[Input material — start]

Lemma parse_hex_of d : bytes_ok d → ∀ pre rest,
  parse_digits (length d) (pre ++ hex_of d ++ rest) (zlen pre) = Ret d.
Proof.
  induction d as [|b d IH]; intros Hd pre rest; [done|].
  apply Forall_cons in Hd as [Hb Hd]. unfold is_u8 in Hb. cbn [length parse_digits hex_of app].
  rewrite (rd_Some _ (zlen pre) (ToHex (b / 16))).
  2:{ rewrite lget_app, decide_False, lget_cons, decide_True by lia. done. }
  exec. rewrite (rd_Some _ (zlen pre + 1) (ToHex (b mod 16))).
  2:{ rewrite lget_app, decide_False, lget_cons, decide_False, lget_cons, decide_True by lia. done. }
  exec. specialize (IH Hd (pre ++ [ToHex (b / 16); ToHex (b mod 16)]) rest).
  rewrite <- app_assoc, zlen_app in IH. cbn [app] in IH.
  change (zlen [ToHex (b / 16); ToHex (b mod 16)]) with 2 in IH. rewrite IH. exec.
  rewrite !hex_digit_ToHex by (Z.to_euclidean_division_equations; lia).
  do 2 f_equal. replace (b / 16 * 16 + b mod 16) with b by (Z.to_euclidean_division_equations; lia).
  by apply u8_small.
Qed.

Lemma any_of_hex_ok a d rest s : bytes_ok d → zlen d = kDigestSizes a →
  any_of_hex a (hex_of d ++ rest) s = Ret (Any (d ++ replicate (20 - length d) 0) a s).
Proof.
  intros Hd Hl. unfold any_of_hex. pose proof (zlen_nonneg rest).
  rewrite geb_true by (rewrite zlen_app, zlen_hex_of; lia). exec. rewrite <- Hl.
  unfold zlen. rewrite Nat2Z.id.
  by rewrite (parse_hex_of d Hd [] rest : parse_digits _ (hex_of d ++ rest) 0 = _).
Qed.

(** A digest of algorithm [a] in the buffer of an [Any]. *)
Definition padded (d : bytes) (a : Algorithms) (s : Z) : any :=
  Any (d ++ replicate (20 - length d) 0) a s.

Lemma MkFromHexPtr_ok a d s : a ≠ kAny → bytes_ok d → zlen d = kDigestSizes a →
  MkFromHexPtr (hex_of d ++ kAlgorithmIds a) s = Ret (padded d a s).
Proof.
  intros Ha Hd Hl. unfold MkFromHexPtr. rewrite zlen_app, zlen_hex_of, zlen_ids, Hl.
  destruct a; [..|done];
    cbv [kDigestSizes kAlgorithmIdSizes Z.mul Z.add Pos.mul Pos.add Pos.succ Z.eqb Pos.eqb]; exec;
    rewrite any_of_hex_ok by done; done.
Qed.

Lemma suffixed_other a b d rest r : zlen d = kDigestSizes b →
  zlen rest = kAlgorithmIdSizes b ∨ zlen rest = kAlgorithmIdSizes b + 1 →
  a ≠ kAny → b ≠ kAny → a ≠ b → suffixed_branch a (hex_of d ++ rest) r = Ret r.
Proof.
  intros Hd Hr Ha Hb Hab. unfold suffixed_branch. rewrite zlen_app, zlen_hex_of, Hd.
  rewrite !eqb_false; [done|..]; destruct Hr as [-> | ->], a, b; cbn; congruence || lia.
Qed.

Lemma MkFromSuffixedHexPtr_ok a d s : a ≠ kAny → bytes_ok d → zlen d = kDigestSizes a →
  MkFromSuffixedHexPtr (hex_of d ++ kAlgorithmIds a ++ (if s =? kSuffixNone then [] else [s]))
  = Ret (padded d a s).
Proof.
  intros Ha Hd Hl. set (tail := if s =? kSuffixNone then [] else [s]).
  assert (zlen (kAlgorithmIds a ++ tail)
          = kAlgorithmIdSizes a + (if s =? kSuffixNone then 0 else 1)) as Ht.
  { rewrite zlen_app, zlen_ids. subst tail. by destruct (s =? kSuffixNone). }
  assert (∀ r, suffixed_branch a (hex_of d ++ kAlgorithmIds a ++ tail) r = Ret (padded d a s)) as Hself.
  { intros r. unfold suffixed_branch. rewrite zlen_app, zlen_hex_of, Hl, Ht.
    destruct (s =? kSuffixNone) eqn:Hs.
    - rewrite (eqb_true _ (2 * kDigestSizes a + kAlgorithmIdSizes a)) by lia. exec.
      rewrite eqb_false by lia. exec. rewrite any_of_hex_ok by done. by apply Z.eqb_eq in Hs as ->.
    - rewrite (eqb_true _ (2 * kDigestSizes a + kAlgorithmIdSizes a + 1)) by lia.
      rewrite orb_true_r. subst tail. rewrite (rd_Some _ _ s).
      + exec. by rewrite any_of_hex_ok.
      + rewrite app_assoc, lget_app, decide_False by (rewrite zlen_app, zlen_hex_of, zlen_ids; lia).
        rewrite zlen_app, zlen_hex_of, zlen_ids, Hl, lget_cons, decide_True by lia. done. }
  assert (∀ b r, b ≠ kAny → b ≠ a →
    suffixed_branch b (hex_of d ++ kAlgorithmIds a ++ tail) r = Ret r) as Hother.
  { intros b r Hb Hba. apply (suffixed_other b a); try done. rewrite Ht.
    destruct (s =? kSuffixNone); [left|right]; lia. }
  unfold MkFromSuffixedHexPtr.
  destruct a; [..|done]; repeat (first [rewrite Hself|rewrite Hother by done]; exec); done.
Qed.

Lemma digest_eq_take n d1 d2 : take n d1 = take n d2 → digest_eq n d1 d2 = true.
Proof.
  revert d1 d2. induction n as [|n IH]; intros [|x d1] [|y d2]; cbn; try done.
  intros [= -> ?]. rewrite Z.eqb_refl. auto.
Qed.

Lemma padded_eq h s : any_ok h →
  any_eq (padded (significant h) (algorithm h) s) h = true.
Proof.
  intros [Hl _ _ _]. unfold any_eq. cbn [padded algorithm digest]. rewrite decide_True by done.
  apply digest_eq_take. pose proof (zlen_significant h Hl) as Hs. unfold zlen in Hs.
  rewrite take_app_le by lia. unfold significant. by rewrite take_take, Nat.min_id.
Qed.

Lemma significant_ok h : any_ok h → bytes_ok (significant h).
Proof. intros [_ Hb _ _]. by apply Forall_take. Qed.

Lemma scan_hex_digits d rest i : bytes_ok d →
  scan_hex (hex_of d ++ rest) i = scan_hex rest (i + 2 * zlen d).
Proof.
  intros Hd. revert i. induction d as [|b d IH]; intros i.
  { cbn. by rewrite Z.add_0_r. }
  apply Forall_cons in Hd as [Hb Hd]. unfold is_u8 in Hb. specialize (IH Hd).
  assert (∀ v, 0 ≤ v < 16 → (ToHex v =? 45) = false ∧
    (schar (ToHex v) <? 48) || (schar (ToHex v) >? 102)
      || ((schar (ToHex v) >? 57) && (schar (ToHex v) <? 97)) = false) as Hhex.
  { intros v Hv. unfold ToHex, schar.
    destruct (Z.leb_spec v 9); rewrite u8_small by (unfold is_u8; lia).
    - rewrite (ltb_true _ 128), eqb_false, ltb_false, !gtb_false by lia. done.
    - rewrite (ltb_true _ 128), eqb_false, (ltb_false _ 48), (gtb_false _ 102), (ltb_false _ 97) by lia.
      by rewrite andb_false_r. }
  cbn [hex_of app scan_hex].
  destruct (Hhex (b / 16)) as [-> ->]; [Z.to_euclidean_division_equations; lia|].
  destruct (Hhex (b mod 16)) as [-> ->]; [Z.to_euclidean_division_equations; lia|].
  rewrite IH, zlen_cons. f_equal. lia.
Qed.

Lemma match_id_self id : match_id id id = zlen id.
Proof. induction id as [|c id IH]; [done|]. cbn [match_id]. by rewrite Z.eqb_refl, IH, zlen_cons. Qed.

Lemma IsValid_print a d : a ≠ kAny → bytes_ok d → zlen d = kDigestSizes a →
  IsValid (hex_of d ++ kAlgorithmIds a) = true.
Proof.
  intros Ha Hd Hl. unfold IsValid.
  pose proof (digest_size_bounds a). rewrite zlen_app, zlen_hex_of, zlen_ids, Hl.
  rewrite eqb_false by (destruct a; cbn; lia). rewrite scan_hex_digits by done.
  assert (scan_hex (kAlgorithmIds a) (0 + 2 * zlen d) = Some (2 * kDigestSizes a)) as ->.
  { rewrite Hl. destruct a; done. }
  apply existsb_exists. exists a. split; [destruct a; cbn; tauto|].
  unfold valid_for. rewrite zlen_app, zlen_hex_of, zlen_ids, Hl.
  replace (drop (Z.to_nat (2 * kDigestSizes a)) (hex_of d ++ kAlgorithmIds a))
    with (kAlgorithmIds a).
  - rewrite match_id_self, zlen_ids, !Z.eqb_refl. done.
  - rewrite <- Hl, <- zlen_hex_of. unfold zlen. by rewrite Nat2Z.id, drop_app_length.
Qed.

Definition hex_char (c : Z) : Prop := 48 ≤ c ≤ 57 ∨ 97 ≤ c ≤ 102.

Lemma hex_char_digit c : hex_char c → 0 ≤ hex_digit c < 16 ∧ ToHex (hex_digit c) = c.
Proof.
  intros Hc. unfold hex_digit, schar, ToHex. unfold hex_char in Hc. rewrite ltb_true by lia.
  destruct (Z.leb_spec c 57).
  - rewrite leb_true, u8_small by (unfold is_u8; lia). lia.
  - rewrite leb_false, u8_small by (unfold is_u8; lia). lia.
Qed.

[Input material — finish]
[Input material — start]

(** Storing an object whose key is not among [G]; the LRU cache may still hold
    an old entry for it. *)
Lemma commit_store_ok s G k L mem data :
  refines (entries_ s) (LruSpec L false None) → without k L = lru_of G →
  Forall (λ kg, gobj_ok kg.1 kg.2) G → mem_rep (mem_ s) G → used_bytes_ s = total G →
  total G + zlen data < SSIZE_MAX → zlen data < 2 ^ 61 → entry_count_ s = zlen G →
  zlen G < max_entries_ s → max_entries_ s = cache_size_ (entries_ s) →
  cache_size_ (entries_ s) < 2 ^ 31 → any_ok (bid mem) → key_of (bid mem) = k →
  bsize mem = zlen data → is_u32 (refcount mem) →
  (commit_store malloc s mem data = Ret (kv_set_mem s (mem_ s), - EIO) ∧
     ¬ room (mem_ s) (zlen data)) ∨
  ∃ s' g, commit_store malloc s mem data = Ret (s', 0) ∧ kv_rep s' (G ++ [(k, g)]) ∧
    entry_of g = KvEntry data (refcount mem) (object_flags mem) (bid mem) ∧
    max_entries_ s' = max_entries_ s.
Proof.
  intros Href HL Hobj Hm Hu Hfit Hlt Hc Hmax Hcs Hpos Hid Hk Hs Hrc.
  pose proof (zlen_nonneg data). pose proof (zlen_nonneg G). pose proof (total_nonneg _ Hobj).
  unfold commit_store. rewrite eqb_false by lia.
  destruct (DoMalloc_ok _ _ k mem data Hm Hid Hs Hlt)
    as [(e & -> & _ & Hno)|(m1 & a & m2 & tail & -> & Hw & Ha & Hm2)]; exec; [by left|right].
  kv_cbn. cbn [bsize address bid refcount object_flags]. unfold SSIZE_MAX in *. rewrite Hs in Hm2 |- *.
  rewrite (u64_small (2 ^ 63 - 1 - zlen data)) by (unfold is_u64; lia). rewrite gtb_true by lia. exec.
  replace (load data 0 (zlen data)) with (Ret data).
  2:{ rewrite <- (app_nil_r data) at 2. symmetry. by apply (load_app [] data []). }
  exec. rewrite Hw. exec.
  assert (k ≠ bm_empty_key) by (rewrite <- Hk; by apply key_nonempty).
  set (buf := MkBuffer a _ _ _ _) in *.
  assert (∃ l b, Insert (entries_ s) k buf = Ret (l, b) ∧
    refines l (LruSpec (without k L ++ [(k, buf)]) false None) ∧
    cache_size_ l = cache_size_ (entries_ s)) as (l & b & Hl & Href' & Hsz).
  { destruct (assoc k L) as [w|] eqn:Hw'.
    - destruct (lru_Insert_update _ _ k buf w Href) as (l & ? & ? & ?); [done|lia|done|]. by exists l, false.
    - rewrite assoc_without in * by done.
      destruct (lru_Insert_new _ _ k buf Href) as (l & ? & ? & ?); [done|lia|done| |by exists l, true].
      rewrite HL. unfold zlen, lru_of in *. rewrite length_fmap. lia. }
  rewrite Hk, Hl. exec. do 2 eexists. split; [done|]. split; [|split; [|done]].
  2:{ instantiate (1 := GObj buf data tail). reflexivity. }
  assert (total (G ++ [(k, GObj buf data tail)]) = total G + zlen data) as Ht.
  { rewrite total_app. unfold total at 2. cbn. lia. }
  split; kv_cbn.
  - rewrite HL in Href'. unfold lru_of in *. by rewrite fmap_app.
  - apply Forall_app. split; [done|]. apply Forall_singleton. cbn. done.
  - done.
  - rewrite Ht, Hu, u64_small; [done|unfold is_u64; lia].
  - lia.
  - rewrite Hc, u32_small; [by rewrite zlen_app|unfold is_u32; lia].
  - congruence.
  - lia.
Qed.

[Input material — finish]
[Input material — start]

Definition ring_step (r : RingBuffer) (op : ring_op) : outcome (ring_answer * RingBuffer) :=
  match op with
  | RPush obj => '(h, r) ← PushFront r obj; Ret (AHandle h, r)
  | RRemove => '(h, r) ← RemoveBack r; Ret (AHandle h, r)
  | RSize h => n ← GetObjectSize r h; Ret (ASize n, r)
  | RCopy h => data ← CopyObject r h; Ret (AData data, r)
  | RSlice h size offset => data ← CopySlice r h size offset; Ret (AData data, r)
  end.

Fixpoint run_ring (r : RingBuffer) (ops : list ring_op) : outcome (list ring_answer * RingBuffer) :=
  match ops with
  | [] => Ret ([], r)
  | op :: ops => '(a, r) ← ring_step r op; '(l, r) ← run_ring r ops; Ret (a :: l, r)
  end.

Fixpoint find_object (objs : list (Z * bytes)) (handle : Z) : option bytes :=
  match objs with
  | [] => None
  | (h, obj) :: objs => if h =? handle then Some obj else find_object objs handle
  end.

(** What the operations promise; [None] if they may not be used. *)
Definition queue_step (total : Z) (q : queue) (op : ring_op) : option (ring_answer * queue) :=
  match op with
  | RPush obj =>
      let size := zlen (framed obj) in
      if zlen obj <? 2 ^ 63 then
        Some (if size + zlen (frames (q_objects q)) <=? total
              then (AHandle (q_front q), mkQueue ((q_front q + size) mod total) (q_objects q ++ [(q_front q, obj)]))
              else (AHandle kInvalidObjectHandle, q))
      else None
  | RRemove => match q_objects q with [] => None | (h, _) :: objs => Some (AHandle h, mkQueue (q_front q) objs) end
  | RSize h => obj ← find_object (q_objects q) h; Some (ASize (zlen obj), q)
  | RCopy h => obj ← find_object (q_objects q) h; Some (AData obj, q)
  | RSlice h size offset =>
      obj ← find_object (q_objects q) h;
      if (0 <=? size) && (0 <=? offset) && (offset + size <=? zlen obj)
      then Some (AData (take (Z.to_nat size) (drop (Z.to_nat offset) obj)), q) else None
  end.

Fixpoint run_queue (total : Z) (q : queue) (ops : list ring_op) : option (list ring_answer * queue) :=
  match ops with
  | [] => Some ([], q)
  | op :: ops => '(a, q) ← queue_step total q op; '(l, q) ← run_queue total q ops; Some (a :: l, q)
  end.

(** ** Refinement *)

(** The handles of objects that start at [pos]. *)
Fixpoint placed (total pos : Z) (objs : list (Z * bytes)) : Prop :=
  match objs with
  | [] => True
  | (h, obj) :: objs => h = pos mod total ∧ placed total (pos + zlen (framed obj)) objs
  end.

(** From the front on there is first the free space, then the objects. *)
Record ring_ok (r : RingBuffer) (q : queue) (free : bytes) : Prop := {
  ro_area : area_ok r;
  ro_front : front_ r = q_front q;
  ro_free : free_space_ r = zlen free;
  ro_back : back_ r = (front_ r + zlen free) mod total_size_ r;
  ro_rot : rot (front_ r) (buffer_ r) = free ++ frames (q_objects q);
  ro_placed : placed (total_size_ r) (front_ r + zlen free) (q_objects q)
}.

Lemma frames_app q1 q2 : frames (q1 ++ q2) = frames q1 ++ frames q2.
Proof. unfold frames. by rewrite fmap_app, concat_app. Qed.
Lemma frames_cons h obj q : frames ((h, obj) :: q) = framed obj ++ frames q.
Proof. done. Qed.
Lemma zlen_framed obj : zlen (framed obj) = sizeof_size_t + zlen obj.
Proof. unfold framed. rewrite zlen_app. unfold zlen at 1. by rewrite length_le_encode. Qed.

[Input material — finish]

- Exercise instructions
Please give a count of the lines in the records where the word "placed" occurs, with nothing besides it.

- Answer to the problem
3